If only the directors of this Upstart Production show, Justin Locklear and Cassie Bann, had studied more closely the old silent film comedies of Keaton, Chaplin and Lloyd. Or even taken a look at Jean Dujardin's tribute to those silent movie masters in his Oscar-winning performance in The Artist. Dujardin used his face so efficiently, sometimes just an eyebrow or a twitch of his lip to express a thought or emotion. On the screen, he got the luxury of a glowing close-up. On a stage that's some distance from the viewers and separated from them by a gray scrim, it's hard to see any actors' expression. (Upstart has new digs just west of the bridge off Singleton Boulevard. It's a warren of rooms that lead to a big warehouse space being used as theater. Renovation is still in progress.)

Upstart's staging of The Better Doctor is measled with flaws. Their technical stuff is first-rate, with backdrops that are works of art and 1920s period costumes rendered carefully in shades of black, white and gray. But they didn't work hard enough on developing split-second timing for the required sight gags, working up some clever comedy bits in the Harold Lloyd mode and teaching the actors how to communicate to the audience without dialogue.

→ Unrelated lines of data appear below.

(** X21.  Two signups that overlap.  Two requests for the same email, not
    yet registered, whose lookups are both answered before either of them
    inserts: both are told that nobody has the email, both resume, both
    insert and both answer 200.  The collection then holds two accounts
    with the same email, so the rule of one account per email does not
    survive requests that interleave at the [await] of the lookup. *)
Theorem concurrent_signups_duplicate_email
    e1 e2 reqBody1 reqBody2 d email name1 username1 password1
    name2 username2 password2 :
  get reqBody1 "name" = VStr name1 → get reqBody1 "email" = VStr email →
  get reqBody1 "username" = VStr username1 →
  get reqBody1 "password" = VStr password1 →
  get reqBody2 "name" = VStr name2 → get reqBody2 "email" = VStr email →
  get reqBody2 "username" = VStr username2 →
  get reqBody2 "password" = VStr password2 →
  (∀ u, u ∈ users d → ¬ field_is "email" (VStr email) u) →
  (∀ u, u ∈ users d → get u "_id" ≠ VObjectId (env_oid e1)) →
  (∀ u, u ∈ users d → get u "_id" ≠ VObjectId (env_oid e2)) →
  env_oid e1 ≠ env_oid e2 →
  let find_email body :=
    findOne Users [("email", CEq (get body "email"))] in
  ∃ r1 r2 stored1 stored2,
    find_email reqBody1 d =
      Ret None d [OpFindOne Users [("email", CEq (VStr email))]] ∧
    find_email reqBody2 d =
      Ret None d [OpFindOne Users [("email", CEq (VStr email))]] ∧
    try_catch (signup_resume hash_string e1 reqBody1 None) d = Some r1 ∧
    try_catch (signup_resume hash_string e2 reqBody2 None) (store r1)
      = Some r2 ∧
    status (resp r1) = 200%nat ∧ status (resp r2) = 200%nat ∧
    users (store r2) = users d ++ [stored1; stored2] ∧
    get stored1 "email" = VStr email ∧ get stored2 "email" = VStr email ∧
    ¬ NoDup (emails (users (store r2))).
Proof.
  intros Hn1 He1 Hu1 Hp1 Hn2 He2 Hu2 Hp2 Hnone Hfresh1 Hfresh2 Hne find_email.
  set (stored1 := <["_id" := VObjectId (env_oid e1)]>
                    (signup_user e1 (VStr name1) (VStr email) (VStr username1)
                       (VStr (hash_string password1 10 (env_salt e1))))).
  set (stored2 := <["_id" := VObjectId (env_oid e2)]>
                    (signup_user e2 (VStr name2) (VStr email) (VStr username2)
                       (VStr (hash_string password2 10 (env_salt e2))))).
  assert (get stored1 "email" = VStr email) as Hs1
    by apply signup_stored_email.
  assert (get stored2 "email" = VStr email) as Hs2
    by apply signup_stored_email.
  eexists _, _, stored1, stored2.
  split; [unfold find_email; rewrite He1; by apply findOne_nothing|].
  split; [unfold find_email; rewrite He2; by apply findOne_nothing|].
  split; [by apply (signup_resume_inserts e1 reqBody1 d name1 email
                      username1 password1)|].
  cbn [store]. split.
  { apply (signup_resume_inserts e2 reqBody2 _ name2 email username2
             password2); try done. cbn [users].
    intros u [Hu'|Hu']%elem_of_app; [by apply Hfresh2|].
    apply list_elem_of_singleton in Hu' as ->.
    unfold get. rewrite lookup_insert_eq. cbn. congruence. }
  cbn [resp store status users]. fold stored1 stored2.
  split_and!; try done.
  - by rewrite <- app_assoc.
  - unfold emails. rewrite !fmap_app. cbn [fmap list_fmap].
    rewrite Hs1, Hs2. intros Hnd.
    apply NoDup_app in Hnd as (_ & Hnd & _).
    apply (Hnd (VStr email)); [|by apply list_elem_of_singleton].
    apply elem_of_app. right. by apply list_elem_of_singleton.
Qed.

End Invariants.

(** ** The catalog handlers on a given collection *)


Lemma field_is_same_id (q : value) (doc doc' : document) :
  get doc' "_id" = get doc "_id" →
  field_is "_id" q doc → field_is "_id" q doc'.
Proof. unfold field_is. by intros ->. Qed.

Lemma field_is_object_id doc s :
  has_object_id doc → field_is "_id" (VObjectId s) doc →
  get doc "_id" = VObjectId s.
Proof.
  intros [s' Hs'] [Heq|(l & Hl & _)]; [done|]. rewrite Hs' in Hl. done.
Qed.

Lemma elem_of_delete_other (docs : list document) i j p :
  docs !! j = Some p → j ≠ i → p ∈ delete i docs.
Proof.
  intros Hj Hne. destruct (decide (j < i)%nat).
  - apply (list_elem_of_lookup_2 _ j). by rewrite list_lookup_delete_lt.
  - apply (list_elem_of_lookup_2 _ (pred j)).
    rewrite list_lookup_delete_ge by lia.
    by replace (S (pred j)) with j by lia.
Qed.

(** With unique object identifiers, deleting the first match leaves no
    match. *)
Lemma no_match_after_delete docs i doc s :
  NoDup (ids docs) → Forall has_object_id docs →
  docs !! i = Some doc → field_is "_id" (VObjectId s) doc →
  ∀ u, u ∈ delete i docs → ¬ field_is "_id" (VObjectId s) u.
Proof.
  intros Hnd Hoid Hi Hdoc u [k Hk]%list_elem_of_lookup_1 Hu.
  assert (∃ j, j ≠ i ∧ docs !! j = Some u) as (j & Hne & Hj).
  { destruct (decide (k < i)%nat).
    - exists k. rewrite list_lookup_delete_lt in Hk by done. split; [lia|done].
    - exists (S k). rewrite list_lookup_delete_ge in Hk by lia.
      split; [lia|done]. }
  rewrite Forall_forall in Hoid.
  apply field_is_object_id in Hdoc; [|by eapply Hoid, list_elem_of_lookup_2].
  apply field_is_object_id in Hu; [|by eapply Hoid, list_elem_of_lookup_2].
  apply Hne. apply (NoDup_lookup (ids docs) j i (VObjectId s)); [done|..];
    unfold ids; rewrite list_lookup_fmap.
  - by rewrite Hj; cbn; rewrite Hu.
  - by rewrite Hi; cbn; rewrite Hdoc.
Qed.

Lemma list_find_at k q docs i doc :
  docs !! i = Some doc → field_is k q doc →
  (∀ j v, docs !! j = Some v → (j < i)%nat → ¬ field_is k q v) →
  list_find (holds [(k, TEq q)]) docs = Some (i, doc).
Proof.
  intros Hi Hdoc Hlt. apply list_find_Some. split_and!; [done| |].
  - by apply holds_eq.
  - intros j v Hj Hji ?%holds_eq. by eapply Hlt.
Qed.

Lemma resolve_object_id k s docs :
  resolve [(k, CEq (VObjectId s))] docs = Some [(k, TEq (VObjectId s))].
Proof. by apply resolve_eq. Qed.

Section CatalogRuns.

Variable Date_new : value → option Z.


Lemma getProduct_missing id d :
  ObjectId_isValid id = true →
  (∀ u, u ∈ products d →
        ¬ field_is "_id" (VObjectId (string_map lower_ascii id)) u) →
  getProduct id d =
    Some {| resp := {| status := 404; body := error_body "Product not found" |};
            store := d;
            trace := [OpFindOne Products
                        [("_id", CEq (VObjectId (string_map lower_ascii id)))]] |}.
Proof.
  intros Hid Hp. unfold getProduct, try_catch, getProduct_try, bind_M,
    new_ObjectId. rewrite Hid. cbn [lift ret_M].
  by rewrite (findOne_nothing Products _ _ d).
Qed.

Lemma deleteProduct_missing id d :
  ObjectId_isValid id = true →
  (∀ u, u ∈ products d →
        ¬ field_is "_id" (VObjectId (string_map lower_ascii id)) u) →
  deleteProduct id d =
    Some {| resp := {| status := 200; body := delete_result 0 |}; store := d;
            trace := [OpDeleteOne Products
                        [("_id", CEq (VObjectId (string_map lower_ascii id)))]] |}.
Proof.
  intros Hid Hp. unfold deleteProduct, try_catch, deleteProduct_try, bind_M,
    new_ObjectId. rewrite Hid. cbn [lift ret_M]. unfold deleteOne.
  rewrite resolve_object_id. cbn [coll_get].
  by rewrite (list_find_nothing _ (field_is "_id"
    (VObjectId (string_map lower_ascii id)))) by (done || apply holds_eq).
Qed.


Lemma updateProduct_hit id reqBody d i doc :
  let oid := VObjectId (string_map lower_ascii id) in
  let patch := coerce_released_date Date_new reqBody in
  let kept := bson <$> patch in
  ObjectId_isValid id = true → plain_patch patch →
  products d !! i = Some doc → field_is "_id" oid doc →
  (∀ j v, products d !! j = Some v → (j < i)%nat → ¬ field_is "_id" oid v) →
  (∀ v, kept !! "_id" = Some v → get doc "_id" = v) →
  updateProduct Date_new id reqBody d =
    Some {| resp := {| status := 200;
                       body := update_result 1
                         (if bool_decide (kept ∪ doc = doc) then 0 else 1) |};
            store := {| users := users d;
                        products := <[i := kept ∪ doc]> (products d) |};
            trace := [OpUpdateOne Products [("_id", CEq oid)] patch] |}.
Proof.
  intros oid patch kept Hid Hplain Hi Hdoc Hlt Hsame.
  unfold updateProduct, try_catch, updateProduct_try.
  rewrite Hid. cbn [negb]. unfold bind_M, new_ObjectId. rewrite Hid.
  cbn [lift ret_M]. unfold updateOne.
  rewrite bool_decide_eq_true_2 by done.
  rewrite resolve_object_id. cbn [coll_get].
  rewrite (list_find_at _ _ _ i doc) by done.
  unfold apply_set. fold patch kept.
  destruct (kept !! "_id") as [v|] eqn:Hv; [|done].
  by rewrite bool_decide_eq_true_2 by auto.
Qed.

End CatalogRuns.

(** ** How the catalog operations compose *)

Lemma has_object_id_insert (doc : document) s :
  has_object_id (<["_id" := VObjectId s]> doc).
Proof. exists s. apply get_insert_id. Qed.

Section CatalogMore.

Variable Date_new : value → option Z.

Lyle's previous silent play, The Boxer, performed first at the Festival of Independent Theatres and then at Dallas Children's Theater, was just about perfect. Its actors - Jeff Swearingen, Ben Bryant, Kim Geiter Lyle, in particular - have big, bright faces suited to silent performance. They're crackerjack physical comics, with innate timing that elicits huge laughs for even the smallest gags.

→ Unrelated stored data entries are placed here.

(** Scenario E: of the rows dated 31/13/2000 and 01/01/2000 the first is
    dropped and the loader returns the record of the second. *)
Lemma C7_linhas_sem_data_witness :
  filter (data_legivel mapa_basico) (linhas arquivo_basico) = [linha_mista]
  /\ exists regs,
      carregar_dados_csv (Some arquivo_basico) = inr regs
      /\ Forall2
           (fun lin reg =>
              carregar_linha mapa_basico lin = Some reg
              /\ exists txt, lin !! col_data mapa_basico = Some (Some txt)
                             /\ parse_data_br txt = Some (data reg))
           (filter (data_legivel mapa_basico) (linhas arquivo_basico)) regs.
Proof.
  split; [vm_compute; reflexivity|].
  apply (C7_linhas_sem_data arquivo_basico mapa_basico).
  vm_compute. reflexivity.
Defined.

(** C9. A row whose date cell is a date gives a record, whatever its numeric
    cells are; each numeric field of the record is the coercion of the cell
    of its own column, so that a cell that fails leaves its field absent
    and no other; and two rows that agree on the cell of a column give the
    same value to the field read from it. *)
Theorem C9_campos_independentes (mapa : Mapa) (lin : Linha)
    (txt : string) (d : Date.date) :
  lin !! col_data mapa = Some (Some txt) ->
  parse_data_br txt = Some d ->
  exists reg,
    carregar_linha mapa lin = Some reg
    /\ data reg = d
    /\ precip reg = _to_float (lin_get lin (col_precip mapa))
    /\ maxima reg = campo_opcional lin (col_maxima mapa)
    /\ minima reg = campo_opcional lin (col_minima mapa)
    /\ temp_media reg = campo_opcional lin (col_temp_media mapa)
    /\ um_relativa reg = campo_opcional lin (col_um_relativa mapa)
    /\ vel_vento reg = campo_opcional lin (col_vel_vento mapa)
    /\ forall lin' reg',
         carregar_linha mapa lin' = Some reg' ->
         Forall (fun fc => lin !! fc.2 mapa = lin' !! fc.2 mapa ->
                           fc.1 reg = fc.1 reg') numericos.
Proof.
  intros Hl Hd. unfold carregar_linha. rewrite Hl, Hd.
  eexists. split; [reflexivity|]. simpl.
  do 7 (split; [reflexivity|]).
  intros lin' reg' Hreg'.
  destruct (lin' !! col_data mapa) as [[txt'|]|]; try discriminate.
  destruct (parse_data_br txt') as [d'|]; [|discriminate].
  injection Hreg' as <-. unfold numericos, campo_opcional, lin_get.
  repeat (apply Forall_cons; split; [simpl; intros ->; reflexivity|]).
  apply Forall_nil. done.
Qed.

Better Doctor has the potential for that but its directors and cast have missed it. The direction is mushy, the performances dull. The leading lady, Lindsay Barrett, has long bangs covering her eyes. The Harold Lloyd character is played by Ezra Jesse Bookman in too-small glasses and shruggy gestures. They're not funny.

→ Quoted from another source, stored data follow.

(** X14: the auto-off, seen from the task.  With a persisted meta record
    whose end has passed, a store that accepts the read and the removals
    and a platform that accepts its calls, every signal that is not
    suppressed leaves the device without context and without registered
    region, whether it is dropped or recorded through the region
    identifier. *)
Theorem GEOFENCE_TASK_auto_off (body : TaskBody) (e : Env) (w w' : World)
    (id s : string) (endMs : Z) (o : Outcome) :
  error body = None ->
  persisted_meta w id (Some s) -> trim id <> "" ->
  s <> "" -> Date_parse s = Some endMs ->
  endMs < Date_now e Clock_getActiveEventId ->
  rejects e (GetItem ACTIVE_EVENT_META_KEY) = false ->
  rejects e (RemoveItem ACTIVE_EVENT_META_KEY) = false ->
  rejects e (RemoveItem ACTIVE_EVENT_KEY) = false ->
  hasStartedGeofencingAsync_rejects e = false ->
  stopGeofencingAsync_rejects e = false ->
  GEOFENCE_TASK body e w = (Normal o, w') ->
  o <> Debounced ->
  storage w' !! ACTIVE_EVENT_META_KEY = None /\
  storage w' !! ACTIVE_EVENT_KEY = None /\
  geofencing w' = false.
Proof.
  intros Herr Hmeta Hid Hs Hparse Hpast Hget Hrm Hrl Hh Hstop Hrun Ho.
  destruct (GEOFENCE_TASK_cases body e w) as (o' & w0 & Hrun' & Hcase).
  rewrite Hrun in Hrun'. injection Hrun' as <- <-.
  assert (forall w1 active w2,
             shouldDebounce (direction_of body) e w = (Normal false, w1) ->
             getActiveEventId e w1 = (Normal active, w2) ->
             storage w2 !! ACTIVE_EVENT_META_KEY = None /\
             storage w2 !! ACTIVE_EVENT_KEY = None /\
             geofencing w2 = false) as Hctx.
  { intros w1 active w2 Hdeb Hactive.
    destruct (shouldDebounce_frame _ _ _ _ _ Hdeb) as (_ & _ & Hm1 & _).
    pose proof (persisted_meta_frame w w1 id (Some s) Hm1 Hmeta) as Hmeta1.
    rewrite (getActiveEventId_persisted e w1 id (Some s) Hmeta1 Hid Hget) in Hactive.
    rewrite (parseUtcMs_date s endMs Hs Hparse) in Hactive.
    destruct (Z.ltb_spec endMs (Date_now e Clock_getActiveEventId)); [|lia].
    injection Hactive as _ <-.
    rewrite stopped_storage, cleared_accepted by done.
    split; [|split].
    - rewrite lookup_delete_ne by (symmetry; apply key_meta_legacy).
      apply lookup_delete_eq.
    - apply lookup_delete_eq.
    - unfold stopped. rewrite Hh, Hstop.
      by destruct (geofencing (cleared e w1)) eqn:Hg. }
  destruct o as [| | |p ok].
  - destruct Hcase as (err & Herr' & _). congruence.
  - done.
  - destruct Hcase as (_ & w1 & active & Hdeb & Hactive & _). eauto.
  - destruct Hcase as (_ & w1 & active & w2 & sent & Hdeb & Hactive & _ & _ & _
                       & -> & -> & _).
    eauto.
Qed.
End TaskMore.
(** ** The violation classifier *)

(** C1. The classifier returns SIZE_VIOLATION, LOCATION_VIOLATION and
    CONTENT_VIOLATION for size, location and content rules. For a safety
    rule it reads [ViolationType.SAFETY_VIOLATION] and for any other rule
    [ViolationType.ADMINISTRATIVE_VIOLATION]: the enumeration has no member
    of either name, so the classifier raises [AttributeError] there instead
    of returning a tag. *)
Theorem map_rule_to_violation_type_cases :
  (forall rule : SizeRestriction,
      _map_rule_to_violation_type rule = inr SIZE_VIOLATION) /\
  (forall rule : LocationRestriction,
      _map_rule_to_violation_type rule = inr LOCATION_VIOLATION) /\
  (forall rule : ContentRestriction,
      _map_rule_to_violation_type rule = inr CONTENT_VIOLATION) /\
  (forall rule : SafetyRequirement,
      _map_rule_to_violation_type rule =
      inl (AttributeError "ViolationType" "SAFETY_VIOLATION")) /\
  (forall rule : AdministrativeRequirement,
      _map_rule_to_violation_type rule =
      inl (AttributeError "ViolationType" "ADMINISTRATIVE_VIOLATION")) /\
  (forall rule : ComplianceRule,
      _map_rule_to_violation_type rule =
      inl (AttributeError "ViolationType" "ADMINISTRATIVE_VIOLATION")) /\
  VType.has_member "SAFETY_VIOLATION" = false /\
  VType.has_member "ADMINISTRATIVE_VIOLATION" = false.
Proof. repeat split. Qed.
(** C5 on three stored readings whose humidity rises from 61 to 89. *)
Lemma C5_humidity_narrative_is_constant_witness :
  exists narratives,
    Visualization.create_visualization AnalysisSpec.plot_same_length
      AnalysisSpec.three_readings = Py.Ok (Some narratives) /\
    Visualization.getitem narratives "humidity"
    = Py.Ok ("Humidity remains consistent. "
             ++ "Trend analysis should be interpreted cautiously, "
             ++ "statistical fit R² = 0.00.")%string.
Proof.
  eexists. split.
  - vm_compute. reflexivity.
  - refine (proj1 (proj2 (C5_humidity_narrative_is_constant
                            AnalysisSpec.plot_same_length
                            AnalysisSpec.three_readings _ _))).
    vm_compute. reflexivity.
Defined.

(** * Properties of the moving average *)

(** C2.  For an input of length L and a window w with 1 <= w <= L the
    moving average has length L - w + 1 and its element i is the mean of
    input[i..i+w-1]; for w = 1 the output is the input, for w = L it is
    the one-element sequence holding the mean of the whole input. *)
Theorem C2_moving_average (data : list Q) (window : Z) :
  (1 <= window <= Z.of_nat (length data))%Z ->
  exists out,
    Visualization.calculate_moving_average data window = Py.Ok out /\
    length out = (length data - Z.to_nat window + 1)%nat /\
    (forall i o, nth_error out i = Some o ->
       o == AnalysisSpec.window_mean data i (Z.to_nat window)) /\
    (window = 1%Z -> AnalysisSpec.array_eq out data) /\
    (window = Z.of_nat (length data) ->
       exists m, out = [m] /\ m == np.mean data).
Proof.
  intros Hw.
  exists (np.correlate_valid data (AnalysisSpec.kernel window)).
  assert (Hnth : forall i o,
            nth_error (np.correlate_valid data (AnalysisSpec.kernel window)) i = Some o ->
            o == AnalysisSpec.window_mean data i (Z.to_nat window)).
  { intros i o Hi. apply npFacts.correlate_valid_nth in Hi. destruct Hi as [_ ->].
    apply VisualizationFacts.kernel_window_mean. lia. }
  assert (Hlen : length (np.correlate_valid data (AnalysisSpec.kernel window))
                 = (length data - Z.to_nat window + 1)%nat).
  { rewrite npFacts.correlate_valid_length, VisualizationFacts.kernel_length.
    reflexivity. }
  split; [apply VisualizationFacts.moving_average_inside; exact Hw|].
  split; [exact Hlen|]. split; [exact Hnth|]. split.
  - intros ->. apply npFacts.Forall2_nth_error.
    + rewrite Hlen. cbn. lia.
    + intros i o x Ho Hx. rewrite (Hnth i o Ho).
      unfold AnalysisSpec.window_mean.
      destruct (nth_error_split data i Hx) as [l1 [l2 [-> Hl1]]].
      rewrite <- Hl1, skipn_app, skipn_all, Nat.sub_diag.
      change (Z.to_nat 1) with 1%nat.
      cbn [app skipn firstn]. unfold np.sum. cbn [fold_right Z.of_nat Pos.of_succ_nat].
      field.
  - intros E. subst window.
    rewrite Nat2Z.id, Nat.sub_diag in Hlen. cbn [Nat.add] in Hlen.
    rewrite Nat2Z.id in Hnth.
    destruct (np.correlate_valid data (AnalysisSpec.kernel (Z.of_nat (length data))))
      as [|m [|m' out]]; try discriminate Hlen.
    exists m. split; [reflexivity|].
    rewrite (Hnth 0%nat m eq_refl).
    unfold AnalysisSpec.window_mean, np.mean.
    cbn [skipn]. rewrite firstn_all. reflexivity.
Qed.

The script is a sharp send-up of our messed-up healthcare system. Three sick and injured urchins (Manon and Lily McCollum, Nadaha McCollough) try to get help at a big hospital. But the doctors kick them out for being unable to pay. A young intern (Bookman) cooks up a scheme to sneak them in, but that fails, too. A visit to a mad pharmacist (Ben Schroth, a veteran of Pegasus Theatre's movie-inspired black-and-white plays) ends in disappointment when the price of pills is sky-high.

The medical system as farce. Good idea, pregnant with possibilities.

A live band led by Wade Cofer provides some themes and sound effects. (B. Wolf's wittier piano improvs were much funnier for The Boxer.) It's all over in 75 minutes, which feels much longer, like the waiting time at a busy doc-in-the-box.

The Better Doctor continues through May 20 at The Nest, 425 Bedford. Go to upstarttheater.com for tickets. (All Thursday performances are pay-what-you-can.)